**Task prompt**
Go through the records and give each one again exactly.
──────── Given records
(** ** Runs as intervals *)

Definition run_repr (r : RecordedSampleOrderRun) : Prop := in_order (or_first r) ∧ in_order (or_last r).
Definition run_ok (r : RecordedSampleOrderRun) : Prop :=
  run_repr r ∧ ro_message_sequence (or_first r) = ro_message_sequence (or_last r) ∧ ro_sample_ordinal (or_first r) ≤ ro_sample_ordinal (or_last r).
Definition run_len (r : RecordedSampleOrderRun) : Z := key (or_last r) - key (or_first r) + 1.
(** The orders that a list of runs owns. *)
Definition run_has (r : RecordedSampleOrderRun) (o : RecordedSampleOrder) : Prop := in_order o ∧ key (or_first r) ≤ key o ≤ key (or_last r).
Definition owns (runs : list RecordedSampleOrderRun) (o : RecordedSampleOrder) : Prop := ∃ r, r ∈ runs ∧ run_has r o.
(** One run ends before the other begins, with an order or a message between. *)
Definition gap (r1 r2 : RecordedSampleOrderRun) : Prop :=
  key (or_last r1) < key (or_first r2) ∧
  (ro_message_sequence (or_last r1) = ro_message_sequence (or_first r2) → key (or_last r1) + 1 < key (or_first r2)).
Definition canonical (runs : list RecordedSampleOrderRun) : Prop := Forall run_ok runs ∧ StronglySorted gap runs.
Definition total_len (runs : list RecordedSampleOrderRun) : Z := foldr (λ r n, run_len r + n) 0 runs.
Definition set_valid (s : RecordedSampleOrderSet) : Prop :=
  canonical (os_runs s) ∧ os_sample_count s = total_len (os_runs s) ∧ total_len (os_runs s) ≤ u64_max.

Lemma run_ok_le r : run_ok r → key (or_first r) ≤ key (or_last r).
Proof. intros ([_ _] & Hm & Hn). unfold key. lia. Qed.
Lemma run_len_pos r : run_ok r → 1 ≤ run_len r.
Proof. intros Hr%run_ok_le. unfold run_len. lia. Qed.
Lemma run_has_message r o : run_ok r → run_has r o → ro_message_sequence o = ro_message_sequence (or_first r).
Proof. intros ([[Hm1 Hn1] [Hm2 Hn2]] & Hm & Hn) ([Hm3 Hn3] & Hk). unfold key, in_u64 in *. lia. Qed.
Lemma run_sample_count_spec r n : run_repr r → run_sample_count r = Ok n ↔ run_ok r ∧ n = run_len r ∧ n ≤ u64_max.
Proof.
  intros Hr. pose proof Hr as [[Hm1 Hn1] [Hm2 Hn2]]. unfold run_sample_count, run_ok, run_len, key, in_u64 in *.
  destruct (Z.eqb_spec (ro_message_sequence (or_first r)) (ro_message_sequence (or_last r))) as [Heq|Hne]; cbn [negb]; [|naive_solver].
  unfold checked_sub_u64. destruct (Z.leb_spec (ro_sample_ordinal (or_first r)) (ro_sample_ordinal (or_last r))); cbn [mbind option_bind ok_or]; [|split; [done|lia]].
  unfold checked_add_u64. case_match; cbn [ok_or]; (split; [intros [= <-]|intros (_ & -> & ?); try f_equal]); try done; try (split_and!; try done); lia.
Qed.
Lemma adjacent_spec r1 r2 : run_ok r1 → run_ok r2 →
  ranges_are_adjacent r1 r2 = true ↔ ro_message_sequence (or_last r1) = ro_message_sequence (or_first r2) ∧ key (or_last r1) + 1 = key (or_first r2).
Proof.
  intros ([_ [Hm1 Hn1]] & _) ([[Hm2 Hn2] _] & _). unfold ranges_are_adjacent, key, in_u64 in *. rewrite andb_true_iff, Z.eqb_eq, bool_decide_eq_true.
  unfold checked_add_u64. destruct (Z.leb_spec (ro_sample_ordinal (or_last r1) + 1) u64_max); split; intros [Hm Hn]; (split; [done|]); try injection Hn as Hn; try done; first [lia|f_equal; lia].
Qed.
Lemma gap_spec r1 r2 : run_ok r1 → run_ok r2 →
  gap r1 r2 ↔ order_leb (or_first r2) (or_last r1) = false ∧ ranges_are_adjacent r1 r2 = false.
Proof.
  intros H1 H2. rewrite order_leb_false by (apply H1 || apply H2). rewrite <- not_true_iff_false, adjacent_spec by done. unfold gap.
  split; [intros [? Hg]; split; [done|]; intros [Hm Hk]; specialize (Hg Hm); lia|].
  intros [? Hn]. split; [done|]. intros Hm. destruct (Z.eq_dec (key (or_last r1) + 1) (key (or_first r2))); [by destruct Hn|lia].
Qed.
Lemma gap_trans r1 r2 r3 : run_ok r2 → gap r1 r2 → gap r2 r3 → gap r1 r3.
Proof. intros H2%run_ok_le [? _] [? _]. split; [lia|]. intros _. lia. Qed.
────────────────
**Answer for this exercise**
(** ** Runs as intervals *)

Definition run_repr (r : RecordedSampleOrderRun) : Prop := in_order (or_first r) ∧ in_order (or_last r).
Definition run_ok (r : RecordedSampleOrderRun) : Prop :=
  run_repr r ∧ ro_message_sequence (or_first r) = ro_message_sequence (or_last r) ∧ ro_sample_ordinal (or_first r) ≤ ro_sample_ordinal (or_last r).
Definition run_len (r : RecordedSampleOrderRun) : Z := key (or_last r) - key (or_first r) + 1.
(** The orders that a list of runs owns. *)
Definition run_has (r : RecordedSampleOrderRun) (o : RecordedSampleOrder) : Prop := in_order o ∧ key (or_first r) ≤ key o ≤ key (or_last r).
Definition owns (runs : list RecordedSampleOrderRun) (o : RecordedSampleOrder) : Prop := ∃ r, r ∈ runs ∧ run_has r o.
(** One run ends before the other begins, with an order or a message between. *)
Definition gap (r1 r2 : RecordedSampleOrderRun) : Prop :=
  key (or_last r1) < key (or_first r2) ∧
  (ro_message_sequence (or_last r1) = ro_message_sequence (or_first r2) → key (or_last r1) + 1 < key (or_first r2)).
Definition canonical (runs : list RecordedSampleOrderRun) : Prop := Forall run_ok runs ∧ StronglySorted gap runs.
Definition total_len (runs : list RecordedSampleOrderRun) : Z := foldr (λ r n, run_len r + n) 0 runs.
Definition set_valid (s : RecordedSampleOrderSet) : Prop :=
  canonical (os_runs s) ∧ os_sample_count s = total_len (os_runs s) ∧ total_len (os_runs s) ≤ u64_max.

Lemma run_ok_le r : run_ok r → key (or_first r) ≤ key (or_last r).
Proof. intros ([_ _] & Hm & Hn). unfold key. lia. Qed.
Lemma run_len_pos r : run_ok r → 1 ≤ run_len r.
Proof. intros Hr%run_ok_le. unfold run_len. lia. Qed.
Lemma run_has_message r o : run_ok r → run_has r o → ro_message_sequence o = ro_message_sequence (or_first r).
Proof. intros ([[Hm1 Hn1] [Hm2 Hn2]] & Hm & Hn) ([Hm3 Hn3] & Hk). unfold key, in_u64 in *. lia. Qed.
Lemma run_sample_count_spec r n : run_repr r → run_sample_count r = Ok n ↔ run_ok r ∧ n = run_len r ∧ n ≤ u64_max.
Proof.
  intros Hr. pose proof Hr as [[Hm1 Hn1] [Hm2 Hn2]]. unfold run_sample_count, run_ok, run_len, key, in_u64 in *.
  destruct (Z.eqb_spec (ro_message_sequence (or_first r)) (ro_message_sequence (or_last r))) as [Heq|Hne]; cbn [negb]; [|naive_solver].
  unfold checked_sub_u64. destruct (Z.leb_spec (ro_sample_ordinal (or_first r)) (ro_sample_ordinal (or_last r))); cbn [mbind option_bind ok_or]; [|split; [done|lia]].
  unfold checked_add_u64. case_match; cbn [ok_or]; (split; [intros [= <-]|intros (_ & -> & ?); try f_equal]); try done; try (split_and!; try done); lia.
Qed.
Lemma adjacent_spec r1 r2 : run_ok r1 → run_ok r2 →
  ranges_are_adjacent r1 r2 = true ↔ ro_message_sequence (or_last r1) = ro_message_sequence (or_first r2) ∧ key (or_last r1) + 1 = key (or_first r2).
Proof.
  intros ([_ [Hm1 Hn1]] & _) ([[Hm2 Hn2] _] & _). unfold ranges_are_adjacent, key, in_u64 in *. rewrite andb_true_iff, Z.eqb_eq, bool_decide_eq_true.
  unfold checked_add_u64. destruct (Z.leb_spec (ro_sample_ordinal (or_last r1) + 1) u64_max); split; intros [Hm Hn]; (split; [done|]); try injection Hn as Hn; try done; first [lia|f_equal; lia].
Qed.
Lemma gap_spec r1 r2 : run_ok r1 → run_ok r2 →
  gap r1 r2 ↔ order_leb (or_first r2) (or_last r1) = false ∧ ranges_are_adjacent r1 r2 = false.
Proof.
  intros H1 H2. rewrite order_leb_false by (apply H1 || apply H2). rewrite <- not_true_iff_false, adjacent_spec by done. unfold gap.
  split; [intros [? Hg]; split; [done|]; intros [Hm Hk]; specialize (Hg Hm); lia|].
  intros [? Hn]. split; [done|]. intros Hm. destruct (Z.eq_dec (key (or_last r1) + 1) (key (or_first r2))); [by destruct Hn|lia].
Qed.
Lemma gap_trans r1 r2 r3 : run_ok r2 → gap r1 r2 → gap r2 r3 → gap r1 r3.
Proof. intros H2%run_ok_le [? _] [? _]. split; [lia|]. intros _. lia. Qed.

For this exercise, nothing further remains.